In this last part of the year and for the first months of next year, Rome celebrates 3 great artists with dedicated exhibitions. The spotlight is on Klimt, Caravaggio and Salgado.
Klimt. The Secession and Italy “at Palazzo Braschi
Gold and the innovative use of color, landscapes idealized in shapes and colors, and then the undisputed queens of his inspiration, bewitching, seductive, languid women, protagonists of some absolute masterpieces, such as the iconic Judith I ( 1901), The bride (1917-18), painted in the last creative phase, and the famous Portrait of a Lady (1916-17), stolen in 1997 and then found in 2019. It is an immersion in the artistic heritage of one of the best known and most loved painters in the world the great exhibition “Klimt. The Secession and Italy”, scheduled at Palazzo Braschi until 27 March 2022, which marks the return of the Austrian artist to our country and to Rome, and retraces in 200 works (including 49 by Klimt) the painter’s entire career, with the dual aim of underlining his role as co-founder of the Viennese Secession but also to investigate the close relationship he had with Italy.
At Palazzo Barberini the exhibition Caravaggio and Artemisia: Giuditta’s challenge
“Caravaggio and Artemisia: Judith’s challenge. Violence and seduction in painting between the sixteenth and seventeenth centuries” is the exhibition scheduled at Palazzo Barberini until March 27, 2022. Celebrating the 70th anniversary of the rediscovery of Caravaggio’s painting “Judith who decapitates Holofernes” , created in Rome at the beginning of the seventeenth century and housed in Palazzo Barberini, the exhibition presents 31 paintings in four sections – almost all large-format – from important national and international institutions. The exhibition plays on the dramatic power of the encounter between the two famous artists: the violent and sensual vision that has returned to the biblical myth of Giuditta Caravaggio in a painting that has entered the collective imagination for its disruptive force, alongside the all-female interpretation of that same theme offered by a tenacious, courageous and passionate artist like Artemisia Gentileschi.

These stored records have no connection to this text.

Lemma restored now id url ty fs en c u dl :
  id <> "" -> url <> "" -> (ty = DestType.WEBHOOK -> starts_with "http://" url = true \/ starts_with "https://" url = true) ->
  toDomain now id (Row url ty fs en c u dl) =
    Ok (Destination.Mk id c dl ty url fs default_strategy (ofZ 5) (ofZ 30000) en [] u).
Proof.
  intros Hid Hurl Hw. apply Destination.str_truthy_ne in Hid, Hurl. apply Destination.validateEndpoint_ok in Hw.
  unfold toDomain, Destination.restore.
  assert (Destination.type_of (Destination.truthy_or (inr JUndefined) (inr (JObject 0 [("kind", JString (DestType.kind ty))]))) = Ok ty)
    as Et by (by destruct ty).
  cbn [Destination.p_type Destination.p_destinationType r_type]. rewrite Et. simpl.
  unfold Destination.new, str_or. simpl. rewrite Hid, Hurl, Hw. done.
Qed.

Lemma saved_row now d (t : T) :
  find_row (Destination.id d) (save now d t).1 =
    Some (Row (Destination.endpoint d) (Destination.type d) (Destination.eventFilters d) (Destination.enabled d)
            (match find_row (Destination.id d) t with Some r => r_createdAt r | None => Destination.createdAt d end)
            (Some now) (if isDeleted d then Some (Some now) else None)).
Proof. unfold save. simpl. rewrite upsert_row_eq. by destruct (find_row (Destination.id d) t). Qed.

Lemma destination_save_find now d (t : T) :
  Destination.valid d ->
  let created := match find_row (Destination.id d) t with Some r => r_createdAt r | None => Destination.createdAt d end in
  let '(t', r) := save now d t in
  r = Ok (persisted now created d) /\
  (forall now', findById now' (Destination.id d) t' = (t', Ok (Some (persisted now created d)))) /\
  (forall id, id <> Destination.id d -> find_row id t' = find_row id t).
Proof.
  intros (V1 & V2 & _ & _ & V5). cbn zeta. pose proof (saved_row now d t) as Hr.
  set (created := match find_row _ t with Some _ => _ | None => _ end) in *.
  destruct (save now d t) as [t' r] eqn:Es. simpl in Hr. unfold save in Es. injection Es as Et Er. rewrite Et, Hr in Er.
  split; [|split].
  - rewrite <- Er. by apply restored.
  - intros now'. unfold findById. rewrite Hr. simpl. by rewrite (restored now').
  - intros id Hne. rewrite <- Et. by apply upsert_row_ne.
Qed.
End repository.
End DestinationStore.

(** ** Pages *)

Module Pagination.

(** application/dto/pagination.dto.ts:20-35 PaginatedResponse
    The values under [pagination]; those beside it are the same. *)
Record page (A : Type) : Type := Page { pg_data : list A; pg_page : num; pg_limit : num; pg_total : Z; pg_hasMore : bool }.
Arguments Page {A}. Arguments pg_data {A}. Arguments pg_page {A}. Arguments pg_limit {A}.
Arguments pg_total {A}. Arguments pg_hasMore {A}.

(** application/dto/pagination.dto.ts:40-44 calculateOffset *)
Definition calculateOffset (page limit : num) : num :=
  let validPage := num_max (ofZ 1) page in
  let validLimit := num_max (ofZ 1) limit in
  num_mul (num_sub validPage (ofZ 1)) validLimit.
(** application/dto/pagination.dto.ts:49-74 createPaginatedResponse *)
Definition createPaginatedResponse {A} (data : list A) (total : Z) (page limit : num) : Pagination.page A :=
  let validPage := num_max (ofZ 1) page in
  let validLimit := num_max (ofZ 1) limit in
  Page data validPage validLimit total (num_ltb (num_mul validPage validLimit) (ofZ total)).

Definition is_word (c : ascii) : bool :=
  let n := nat_of_ascii c in
  is_digit c || ((65 <=? n) && (n <=? 90))%nat || ((97 <=? n) && (n <=? 122))%nat || (n =? 95)%nat.
(** The checked parameters. *)
Record params : Type := Params { p_page : num; p_limit : num; p_sort : string; p_order : string }.
(** application/dto/pagination.dto.ts:77-105 validate
    The parameters have the types declared.  The message is the field's name:
    the text is passed as details. *)
Definition validate (page limit : option num) (sort order : option string) : res exn params :=
  let page := default (ofZ 1) page in
  let limit := default (ofZ 50) limit in
  let sort := default "createdAt" sort in
  let order := match order with Some o => to_lower o | None => "desc" end in
  if is_nan page || num_leb page (ofZ 0) then Throw (ValidationError "page")
  else if is_nan limit || num_leb limit (ofZ 0) || num_gtb limit (ofZ 1000) then Throw (ValidationError "limit")
  else if str_truthy sort && negb (str_forall is_word sort) then Throw (ValidationError "sort")
  else if negb (str_eqb order "asc") && negb (str_eqb order "desc") then Throw (ValidationError "order")
  else Ok (Params page limit sort order).

(** api/validators/request-validators.ts:54-57 paginationSchema
    A parameter of a query, or its absence; a falsy number gives the default. *)
Definition query_page (v : string) : Z := Z.max 1 (match parse_int v with Some 0 | None => 1 | Some n => n end).
Definition query_limit (v : string) : Z := Z.min 100 (Z.max 1 (match parse_int v with Some 0 | None => 20 | Some n => n end)).
(** api/validators/request-validators.ts:99-106 paginationParams
    Both parameters are required: with one missing, the other is dropped. *)
Definition paginationParams (page limit : option string) : Z * Z :=
  match page, limit with Some p, Some l => (query_page p, query_limit l) | _, _ => (1, 20) end.

(** The relative index of [slice]. *)
Definition to_index (len : Z) (n : num) : Z :=
  match n with
  | NaN => 0
  | Inf neg => if neg then 0 else len
  | Fin q => let k := Qtrunc q in if k <? 0 then Z.max 0 (len + k) else Z.min k len
  end.
(** [l.slice(start, end)]. *)
Definition slice {A} (start stop : num) (l : list A) : list A :=
  let len := Z.of_nat (length l) in
  let a := to_index len start in
  let b := to_index len stop in
  take (Z.to_nat (b - a)) (drop (Z.to_nat a) l).
(** A page of a list, as the services cut it. *)
Definition cut {A} (page limit : num) (l : list A) : list A :=
  let start := num_mul (num_sub page (ofZ 1)) limit in
  slice start (num_add start limit) l.

Lemma Qtrunc_eq q z : q == inject_Z z -> Qtrunc q = z.
Proof.
  intros Hq. unfold Qtrunc. destruct (Qle_bool 0 q); rewrite Hq; [apply Qfloor_Z|apply Qceiling_Z].
Qed.
Lemma cut_at {A} p n (l : list A) :
  1 <= p -> 1 <= n -> cut (ofZ p) (ofZ n) l = take (Z.to_nat n) (drop (Z.to_nat ((p - 1) * n)) l).
Proof.
  intros Hp Hn. unfold cut, slice, num_mul, num_sub, num_neg, num_add, ofZ. simpl.
  rewrite (Qtrunc_eq _ ((p - 1) * n + n)), (Qtrunc_eq _ ((p - 1) * n)).
  2,3: rewrite ?inject_Z_plus, inject_Z_mult; unfold Z.sub; rewrite inject_Z_plus, inject_Z_opp; ring.
  assert (0 <= (p - 1) * n) by nia. rewrite !(proj2 (Z.ltb_ge _ 0)) by lia.
  set (a := (p - 1) * n) in *. set (len := Z.of_nat (length l)).
  destruct (Z.le_gt_cases len a).
  - rewrite (drop_ge l (Z.to_nat a)) by lia. rewrite (drop_ge l (Z.to_nat (Z.min a len))) by lia. by rewrite !take_nil.
  - rewrite (Z.min_l a) by lia. destruct (Z.le_gt_cases (a + n) len).
    + f_equal. lia.
    + rewrite !take_ge; [done| |]; rewrite length_drop; lia.
Qed.

Lemma hasMore_at {A} (data : list A) total p n :
  1 <= p -> 1 <= n -> createPaginatedResponse data total (ofZ p) (ofZ n) = Page data (ofZ p) (ofZ n) total (p * n <? total).
Proof.
  intros Hp Hn. unfold createPaginatedResponse. rewrite !num_max_Z, !Z.max_r by done.
  change (num_mul (ofZ p) (ofZ n)) with (ofZ (p * n)). by rewrite num_ltb_Z.
Qed.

The exhibition develops around the famous Caravaggesque canvas “Judith who decapitates Holofernes” to investigate its fortune and the ability to represent a breaking point in the history of painting precisely for its revolutionary composition, which has become a model to which many artists have inspired.
“Amazônia”
Until 13 February 2022 Sebastião Salgado is the protagonist at Maxxi with the exhibition “Amazônia”, curated by Lélia Wanick Salgado: through over 200 images, accompanied by the soundscape created by Jean-Michel Jarre, the path allows the visitor to confront himself with the fragile and fascinating Amazonian ecosystem, revealing how the forest has suffered almost no damage in the protected areas where Indian communities live.